● **Your task**
Give back every line of the material exactly, as it appears below.

● **Excerpted data**
(* ===== verification/NftlLimits.v ===== *)
(** * NFTL: two limits nothing guards

    The DataLog table is emptied by merging log blocks into data blocks, and the
    loops that do it only merge log blocks whose logical block has an entry in
    the mapping table.  Log blocks of logical blocks that were never merged
    stay.  Nothing bounds their number: on a fresh chip, the first pages of 129
    logical blocks do not fit.  And while there are only such log blocks,
    garbage is not reclaimed: the free blocks run out before it is. *)

From Stdlib Require Import ZArith Lia.
From stdpp Require Import base numbers list gmap.
From S2P Require Import Prelude CMonad NftlTypes NftlAlloc NftlLog NftlDl NftlMtl MtdDev NftlState MtdSim.
From S2P Require Import NftlData NftlDataContract NftlMount NftlCore.

(** A chip of 160 blocks of 4 pages of 32 bytes, erased. *)
Definition lim_geo : mtd_info := MkMtd (160 * 128) 128 32 8.
#[export] Instance lim_world : World chip := chip_world lim_geo.
Definition lim_start : nftl chip := initial blank_chip.

(** Page 0 of logical blocks 0 .. n-1. *)
Definition first_pages (n : nat) : list (Z * list Z) :=
  map (fun i => (Z.of_nat i * nr_pgsinblk lim_geo, data_of (Z.of_nat i))) (seq 0 n).

(** What is observed of the run: the mount, the writes that fit, and the one
    that does not. *)
Definition crashes_outside {A} (r : outcome (nftl chip) A) : bool :=
  match r with Crash OutOfBounds => true | _ => false end.
Definition overflow_at (n : nat) (lpa : Z) (buf : list Z) : bool :=
  match NFTL_mount lim_geo lim_start with
  | Done e0 s0 =>
      match write_all lim_geo (first_pages n) s0 with
      | Done e1 s1 =>
          (e0 =? 0) && (e1 =? 0) && (dl_blkcnt (n_dl s1) =? DL_MAX_BLOCKS)
          && (MINI_FREE_BLOCK <? free_blkcnt (n_alloc s1))
          && (lpa <? n_storagesize s1 / writesize lim_geo)
          && crashes_outside (nftl_write_logicpage lim_geo lpa buf s1)
      | Crash _ => false
      end
  | Crash _ => false
  end.
Lemma overflow_at_run n lpa buf : overflow_at n lpa buf = true ->
  exists s0 s1, NFTL_mount lim_geo lim_start = Done 0 s0 /\
    write_all lim_geo (first_pages n) s0 = Done 0 s1 /\
    dl_blkcnt (n_dl s1) = DL_MAX_BLOCKS /\ MINI_FREE_BLOCK < free_blkcnt (n_alloc s1) /\
    lpa < n_storagesize s1 / writesize lim_geo /\
    nftl_write_logicpage lim_geo lpa buf s1 = Crash OutOfBounds.
Proof.
  unfold overflow_at. destruct (NFTL_mount _ _) as [e0 s0|]; [|done].
  destruct (write_all _ _ _) as [e1 s1|] eqn:E1; [|done].
  rewrite !andb_true_iff. intros (((((H0 & H1) & H2) & H3) & H4) & H5). zbool. subst.
  exists s0, s1. split_and!; try done. destruct (nftl_write_logicpage _ _ _ _) as [|[]]; done.
Qed.

(** Writing the first page of 128 logical blocks of a freshly mounted chip
    succeeds; writing the first page of one more, a page of the disk and with
    free blocks left, makes [nftl_update_dl_ram] store behind the end of
    [dl_blocktab]. *)
Example dl_table_overflows :
  exists s0 s1, NFTL_mount lim_geo lim_start = Done 0 s0 /\
    write_all lim_geo (first_pages 128) s0 = Done 0 s1 /\
    dl_blkcnt (n_dl s1) = DL_MAX_BLOCKS /\ MINI_FREE_BLOCK < free_blkcnt (n_alloc s1) /\
    128 * nr_pgsinblk lim_geo < n_storagesize s1 / writesize lim_geo /\
    nftl_write_logicpage lim_geo (128 * nr_pgsinblk lim_geo) (data_of 128) s1 = Crash OutOfBounds.
Proof. apply overflow_at_run. vm_compute. reflexivity. Qed.

(** ** Free blocks run out while there is garbage *)

(** A chip of 64 blocks of 16 pages of 32 bytes, erased: the disk has 56
    logical blocks. *)
Definition gar_geo : mtd_info := MkMtd (64 * 512) 512 32 8.
#[export] Instance gar_world : World chip := chip_world gar_geo.

(** The pages of logical block 0 backwards, seven times over; then the first
    pages of 47 others. *)
Definition backwards (k : nat) : list (Z * list Z) :=
  map (fun i => (15 - Z.of_nat i mod 16, data_of (Z.of_nat i))) (seq 0 k).
Definition fresh_pages (n : nat) : list (Z * list Z) :=
  map (fun i => ((1 + Z.of_nat i) * nr_pgsinblk gar_geo, data_of (Z.of_nat i))) (seq 0 n).

Definition exhausted_after (k n : nat) : bool :=
  match NFTL_mount gar_geo (initial blank_chip) with
  | Done e0 s0 =>
      match write_all gar_geo (backwards k ++ fresh_pages n) s0 with
      | Done e1 s1 =>
          (e0 =? 0) && (e1 =? 0) && (free_blkcnt (n_alloc s1) =? 0) && (gar_blkcnt (n_gar s1) =? 13)
          && match onA (nftl_get_free_block gar_geo) s1 with Done b _ => b =? 0xffff | Crash _ => false end
      | Crash _ => false
      end
  | Crash _ => false
  end.
Lemma exhausted_after_run k n : exhausted_after k n = true ->
  exists s0 s1 s2, NFTL_mount gar_geo (initial blank_chip) = Done 0 s0 /\
    write_all gar_geo (backwards k ++ fresh_pages n) s0 = Done 0 s1 /\
    free_blkcnt (n_alloc s1) = 0 /\ gar_blkcnt (n_gar s1) = 13 /\
    onA (nftl_get_free_block gar_geo) s1 = Done 0xffff s2.
Proof.
  unfold exhausted_after. destruct (NFTL_mount _ _) as [e0 s0|]; [|done].
  destruct (write_all _ _ _) as [e1 s1|] eqn:E1; [|done].
  destruct (onA (nftl_get_free_block gar_geo) s1) as [b s2|] eqn:E2; [|by rewrite andb_false_r].
  rewrite !andb_true_iff. intros ((((H0 & H1) & H2) & H3) & H4). zbool. subst. by exists s0, s1, s2.
Qed.

(** Free blocks are only won back by merging a log block whose logical
    block has a data block, or by retiring other blocks.  Here no log block has
    one: 159 writes succeed, with 13 blocks in the garbage list the last
    free block is used up, and the next search for a free block answers 0xFFFF,
    which [nftl_write_logicpage] does not test. *)
Example garbage_not_reclaimed :
  exists s0 s1 s2, NFTL_mount gar_geo (initial blank_chip) = Done 0 s0 /\
    write_all gar_geo (backwards 112 ++ fresh_pages 47) s0 = Done 0 s1 /\
    free_blkcnt (n_alloc s1) = 0 /\ gar_blkcnt (n_gar s1) = 13 /\
    onA (nftl_get_free_block gar_geo) s1 = Done 0xffff s2.
Proof. apply exhausted_after_run. vm_compute. reflexivity. Qed.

● **Solution to this exercise**
(* ===== verification/NftlLimits.v ===== *)
(** * NFTL: two limits nothing guards

    The DataLog table is emptied by merging log blocks into data blocks, and the
    loops that do it only merge log blocks whose logical block has an entry in
    the mapping table.  Log blocks of logical blocks that were never merged
    stay.  Nothing bounds their number: on a fresh chip, the first pages of 129
    logical blocks do not fit.  And while there are only such log blocks,
    garbage is not reclaimed: the free blocks run out before it is. *)

From Stdlib Require Import ZArith Lia.
From stdpp Require Import base numbers list gmap.
From S2P Require Import Prelude CMonad NftlTypes NftlAlloc NftlLog NftlDl NftlMtl MtdDev NftlState MtdSim.
From S2P Require Import NftlData NftlDataContract NftlMount NftlCore.

(** A chip of 160 blocks of 4 pages of 32 bytes, erased. *)
Definition lim_geo : mtd_info := MkMtd (160 * 128) 128 32 8.
#[export] Instance lim_world : World chip := chip_world lim_geo.
Definition lim_start : nftl chip := initial blank_chip.

(** Page 0 of logical blocks 0 .. n-1. *)
Definition first_pages (n : nat) : list (Z * list Z) :=
  map (fun i => (Z.of_nat i * nr_pgsinblk lim_geo, data_of (Z.of_nat i))) (seq 0 n).

(** What is observed of the run: the mount, the writes that fit, and the one
    that does not. *)
Definition crashes_outside {A} (r : outcome (nftl chip) A) : bool :=
  match r with Crash OutOfBounds => true | _ => false end.
Definition overflow_at (n : nat) (lpa : Z) (buf : list Z) : bool :=
  match NFTL_mount lim_geo lim_start with
  | Done e0 s0 =>
      match write_all lim_geo (first_pages n) s0 with
      | Done e1 s1 =>
          (e0 =? 0) && (e1 =? 0) && (dl_blkcnt (n_dl s1) =? DL_MAX_BLOCKS)
          && (MINI_FREE_BLOCK <? free_blkcnt (n_alloc s1))
          && (lpa <? n_storagesize s1 / writesize lim_geo)
          && crashes_outside (nftl_write_logicpage lim_geo lpa buf s1)
      | Crash _ => false
      end
  | Crash _ => false
  end.
Lemma overflow_at_run n lpa buf : overflow_at n lpa buf = true ->
  exists s0 s1, NFTL_mount lim_geo lim_start = Done 0 s0 /\
    write_all lim_geo (first_pages n) s0 = Done 0 s1 /\
    dl_blkcnt (n_dl s1) = DL_MAX_BLOCKS /\ MINI_FREE_BLOCK < free_blkcnt (n_alloc s1) /\
    lpa < n_storagesize s1 / writesize lim_geo /\
    nftl_write_logicpage lim_geo lpa buf s1 = Crash OutOfBounds.
Proof.
  unfold overflow_at. destruct (NFTL_mount _ _) as [e0 s0|]; [|done].
  destruct (write_all _ _ _) as [e1 s1|] eqn:E1; [|done].
  rewrite !andb_true_iff. intros (((((H0 & H1) & H2) & H3) & H4) & H5). zbool. subst.
  exists s0, s1. split_and!; try done. destruct (nftl_write_logicpage _ _ _ _) as [|[]]; done.
Qed.

(** Writing the first page of 128 logical blocks of a freshly mounted chip
    succeeds; writing the first page of one more, a page of the disk and with
    free blocks left, makes [nftl_update_dl_ram] store behind the end of
    [dl_blocktab]. *)
Example dl_table_overflows :
  exists s0 s1, NFTL_mount lim_geo lim_start = Done 0 s0 /\
    write_all lim_geo (first_pages 128) s0 = Done 0 s1 /\
    dl_blkcnt (n_dl s1) = DL_MAX_BLOCKS /\ MINI_FREE_BLOCK < free_blkcnt (n_alloc s1) /\
    128 * nr_pgsinblk lim_geo < n_storagesize s1 / writesize lim_geo /\
    nftl_write_logicpage lim_geo (128 * nr_pgsinblk lim_geo) (data_of 128) s1 = Crash OutOfBounds.
Proof. apply overflow_at_run. vm_compute. reflexivity. Qed.

(** ** Free blocks run out while there is garbage *)

(** A chip of 64 blocks of 16 pages of 32 bytes, erased: the disk has 56
    logical blocks. *)
Definition gar_geo : mtd_info := MkMtd (64 * 512) 512 32 8.
#[export] Instance gar_world : World chip := chip_world gar_geo.

(** The pages of logical block 0 backwards, seven times over; then the first
    pages of 47 others. *)
Definition backwards (k : nat) : list (Z * list Z) :=
  map (fun i => (15 - Z.of_nat i mod 16, data_of (Z.of_nat i))) (seq 0 k).
Definition fresh_pages (n : nat) : list (Z * list Z) :=
  map (fun i => ((1 + Z.of_nat i) * nr_pgsinblk gar_geo, data_of (Z.of_nat i))) (seq 0 n).

Definition exhausted_after (k n : nat) : bool :=
  match NFTL_mount gar_geo (initial blank_chip) with
  | Done e0 s0 =>
      match write_all gar_geo (backwards k ++ fresh_pages n) s0 with
      | Done e1 s1 =>
          (e0 =? 0) && (e1 =? 0) && (free_blkcnt (n_alloc s1) =? 0) && (gar_blkcnt (n_gar s1) =? 13)
          && match onA (nftl_get_free_block gar_geo) s1 with Done b _ => b =? 0xffff | Crash _ => false end
      | Crash _ => false
      end
  | Crash _ => false
  end.
Lemma exhausted_after_run k n : exhausted_after k n = true ->
  exists s0 s1 s2, NFTL_mount gar_geo (initial blank_chip) = Done 0 s0 /\
    write_all gar_geo (backwards k ++ fresh_pages n) s0 = Done 0 s1 /\
    free_blkcnt (n_alloc s1) = 0 /\ gar_blkcnt (n_gar s1) = 13 /\
    onA (nftl_get_free_block gar_geo) s1 = Done 0xffff s2.
Proof.
  unfold exhausted_after. destruct (NFTL_mount _ _) as [e0 s0|]; [|done].
  destruct (write_all _ _ _) as [e1 s1|] eqn:E1; [|done].
  destruct (onA (nftl_get_free_block gar_geo) s1) as [b s2|] eqn:E2; [|by rewrite andb_false_r].
  rewrite !andb_true_iff. intros ((((H0 & H1) & H2) & H3) & H4). zbool. subst. by exists s0, s1, s2.
Qed.

(** Free blocks are only won back by merging a log block whose logical
    block has a data block, or by retiring other blocks.  Here no log block has
    one: 159 writes succeed, with 13 blocks in the garbage list the last
    free block is used up, and the next search for a free block answers 0xFFFF,
    which [nftl_write_logicpage] does not test. *)
Example garbage_not_reclaimed :
  exists s0 s1 s2, NFTL_mount gar_geo (initial blank_chip) = Done 0 s0 /\
    write_all gar_geo (backwards 112 ++ fresh_pages 47) s0 = Done 0 s1 /\
    free_blkcnt (n_alloc s1) = 0 /\ gar_blkcnt (n_gar s1) = 13 /\
    onA (nftl_get_free_block gar_geo) s1 = Done 0xffff s2.
Proof. apply exhausted_after_run. vm_compute. reflexivity. Qed.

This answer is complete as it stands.